Medio Oriente
Il teatro siriano e la grande partita a scacchi del Medio Oriente
La caduta di Assad apre nuovi scenari in Siria: potenze globali e regionali si contendono il futuro del Medio Oriente, tra instabilità, rivalità geopolitiche e sfide per la ricostruzione.
In Siria si chiude un capitolo di storia con la caduta di Bashar al-Assad, e mentre le macerie si accumulano, i riflettori si accendono su un palcoscenico di incertezze. Il regime, sopravvissuto per anni a guerre civili, rivolte interne e pressioni internazionali, sembra ora piegarsi a dinamiche geopolitiche più grandi di lui. Chi vince davvero? È la domanda che rimbalza da Washington a Mosca, passando per Ankara e Teheran.
L’uscita di scena del dittatore non è solo una faccenda locale: è l’apertura di un nuovo capitolo nel Medio Oriente, dove ogni potenza coinvolta si prepara a giocare la propria partita. Non si tratta più di vincere, ma di non perdere terreno. Questo, forse, Assad l’aveva capito troppo tardi.
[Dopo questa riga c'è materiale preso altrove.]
(** A goroutine that is not inside moves and stays outside. *)
Lemma gors_outside last now c s mu gs i g g' :
  gors_ok last now c s mu gs → gs !! i = Some g → ¬ inside g → ¬ inside g' → gor_ok last now c s g' →
  gors_ok last now c s mu (<[i := g']> gs).
Proof.
  intros [H1 H2 H3 H4] Hi Hg Hg' Hok.
  assert (∀ j gj, <[i := g']> gs !! j = Some gj → gj = g' ∨ gs !! j = Some gj) as Hj.
  { intros j gj Hgj%gor_at_insert. naive_solver. }
  split.
  - intros j gj [->|Hgj]%Hj Hin; [done|by eapply H1].
  - intros j gj k gk [->|Hgj]%Hj Hin [->|Hgk]%Hj Hin'; try done. by eapply H2.
  - intros j gj [->|Hgj]%Hj; [done|by eapply H3].
  - intros Hp. apply H4. intros j gj Hgj Hpr. destruct (decide (j = i)) as [->|Hne].
    + rewrite Hi in Hgj. simplify_eq. by destruct gj.
    + apply (Hp j gj); [|done]. by rewrite list_lookup_insert_ne.
Qed.

(** The goroutine inside moves; the others do not depend on the state. *)
Lemma gors_inside last last' now c s mu gs now' c' s' mu' i g g' :
  gors_ok last now c s mu gs → gs !! i = Some g → (inside g ∨ mu = false) → (inside g' → mu' = true) →
  gor_ok last' now' c' s' g' → (¬ propagating g' → same_log c' s') →
  gors_ok last' now' c' s' mu' (<[i := g']> gs).
Proof.
  intros [H1 H2 H3 H4] Hi Hg Hg' Hok Hl.
  assert (∀ j gj, gs !! j = Some gj → j ≠ i → ¬ inside gj) as Hout.
  { intros j gj Hj Hne Hin. destruct Hg as [Hg| ->]; [by apply Hne; eapply H2|]. by specialize (H1 j gj Hj Hin). }
  assert (∀ j gj, <[i := g']> gs !! j = Some gj → (j = i ∧ gj = g') ∨ (gs !! j = Some gj ∧ ¬ inside gj)) as Hj.
  { intros j gj [?|[Hne Hgj]]%gor_at_insert; [by left|right]. split; [done|by apply (Hout j gj)]. }
  split.
  - intros j gj [[-> ->]|[_ Hn]]%Hj Hin; [by apply Hg'|done].
  - intros j gj k gk [[-> ->]|[_ Hn]]%Hj Hin [[-> ->]|[_ Hn']]%Hj Hin'; done.
  - intros j gj [[-> ->]|[Hgj Hn]]%Hj; [done|]. eapply gor_ok_outside; [done|by eapply H3].
  - intros Hp. apply Hl. apply (Hp i). by apply list_lookup_insert_eq; eapply lookup_lt_Some.
Qed.

(** ** Steps that no goroutine notices *)

Lemma copying_thinned os b n out now db0 db db' :
  thinned now db db' → copying_ok os b n out now db0 db → copying_ok os b n out now db0 db'.
Proof. intros Ht (H1 & H2 & H3). split_and!; [done| |done]. by eapply thinned_trans. Qed.

Lemma copying_later os b n out now now' db0 db :
  now ≤ now' → copying_ok os b n out now db0 db → copying_ok os b n out now' db0 db.
Proof.
  intros Ht (H1 & H2 & seen & H3 & H4). split_and!; [done|by eapply reaped_all_mono|].
  exists seen. split; [by eapply reaped_all_mono|done].
Qed.

Lemma gor_ok_db last now c s g db :
  db_ok (s_db c) → thinned now (s_db c) db → gor_ok last now c s g → gor_ok last now (with_db c db) s g.
Proof.
  intros Hok Ht. destruct (thinned_db _ _ _ Hok Ht) as [_ Hv]. specialize (Hv now (Z.le_refl _)).
  destruct g as [|req|req d|req|req d|req v|req v|v|v|[| |os b n out|]]; simpl; try done; rewrite ?Hv; try done.
  - intros [Hw Hd]. split; [done|]. by eapply dispatch_ok_view.
  - intros [Hr Hran]. split; [done|]. by eapply ran_view.
  - intros (Hr & Hran & e & pend & Hl). split_and!; [done|by eapply ran_view|]. by exists e, pend.
  - intros (H1 & H2 & H3 & db0 & H4 & H5). split_and!; [done..|]. exists db0. split; [done|].
    by eapply copying_thinned.
Qed.

Lemma path_inv_db last s t c mu gs w db w' :
  path_inv last s (WS t c mu gs w) → db_ok db → thinned t (s_db c) db → worker_ok t w' →
  path_inv last s (WS t (with_db c db) mu gs w').
Proof.
  intros [H0 H1 H2 H2' H3 H4 H5 Hp H6 H7] Hok Ht Hw. simpl in *. split; simpl; try done.
  - eapply gors_at_impl; [exact H6|done|]. intros g. by apply gor_ok_db.
  - intros Hmu. rewrite (proj2 (thinned_db _ _ _ H3 Ht)) by done. by apply H7.
Qed.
I nuovi attori e il vuoto di potere
Con la caduta di Assad, il vuoto di potere rischia di diventare il vero protagonista della scena. Le forze che fino ad oggi si sono fronteggiate sul campo – ribelli siriani, curdi, jihadisti – non tarderanno a riempire quello spazio, ma sarà il ruolo delle grandi potenze a determinare il nuovo equilibrio.
Vladimir Putin, che per anni ha puntellato il regime con bombardamenti e supporto diplomatico, dovrà ora affrontare un dilemma: consolidare la presenza russa nella regione o ritirarsi con dignità? Di contro, gli Stati Uniti, con Joe Biden al timone, cercano una strategia che eviti il ripetersi di errori già visti in Iraq e Afghanistan. In tutto questo, Recep Tayyip Erdoğan, presidente turco, vede nella confusione una finestra per rafforzare la sua posizione contro i curdi, spina nel fianco di Ankara.
Iran e Israele: il nodo esplosivo
Tra i più interessati agli sviluppi in Siria ci sono sicuramente l’Iran e Israele. Teheran, fedele alleato di Assad, rischia di perdere un tassello fondamentale del suo corridoio strategico verso il Mediterraneo. Ebrahim Raisi, il presidente iraniano, non starà certo a guardare, e potrebbe scegliere di intensificare il sostegno ai gruppi armati presenti sul territorio.
Dall’altro lato, Tel Aviv osserva con preoccupazione. Israele sa che una Siria instabile potrebbe trasformarsi in una piattaforma per attacchi da parte di Hezbollah o di altri gruppi filo-iraniani. Ma, paradossalmente, l’assenza di Assad potrebbe anche rappresentare un’opportunità per ridurre l’influenza di Teheran. La diplomazia israeliana, mai così attenta, si muove sul filo del rasoio.
Il ruolo dell’Europa: spettatrice o protagonista?
E l’Europa? Come troppo spesso accade, il Vecchio Continente si trova a commentare gli eventi più che a influenzarli. Bruxelles, divisa tra una diplomazia troppo timida e interessi divergenti tra i vari Stati membri, rischia di perdere l’ennesima occasione per contare in un teatro cruciale.
La crisi siriana, però, non resterà confinata ai confini mediorientali: flussi migratori, terrorismo e instabilità energetica sono minacce che coinvolgono direttamente l’Europa. Ma se c’è una lezione che ci insegna la Storia, è che il Medio Oriente non perdona i ritardi né l’indecisione.
La Siria del domani: una scommessa aperta
Guardando al futuro, la Siria del post-Assad è un’incognita gravida di rischi ma anche di possibilità. La speranza di una ricostruzione democratica, spesso evocata ma raramente realizzata in questa parte di mondo, sembra lontana. Più plausibile è uno scenario di frammentazione, dove nuovi e vecchi signori della guerra si contenderanno il potere.
Ma se c’è un punto fermo, è che in Medio Oriente nulla è mai definitivo. La caduta di Assad potrebbe segnare la fine di un’epoca, ma anche l’inizio di una nuova fase di conflitti e ridefinizioni. Come scriveva il grande cronista della realtà mediorientale, Bernard Lewis, “In Oriente, la sabbia è mobile, e così lo sono gli equilibri”.
La Siria è oggi un banco di prova per chiunque ambisca a giocare nella grande scacchiera globale. Ma che sia chiaro: ogni mossa avrà il suo prezzo, e non saranno solo i siriani a pagarlo.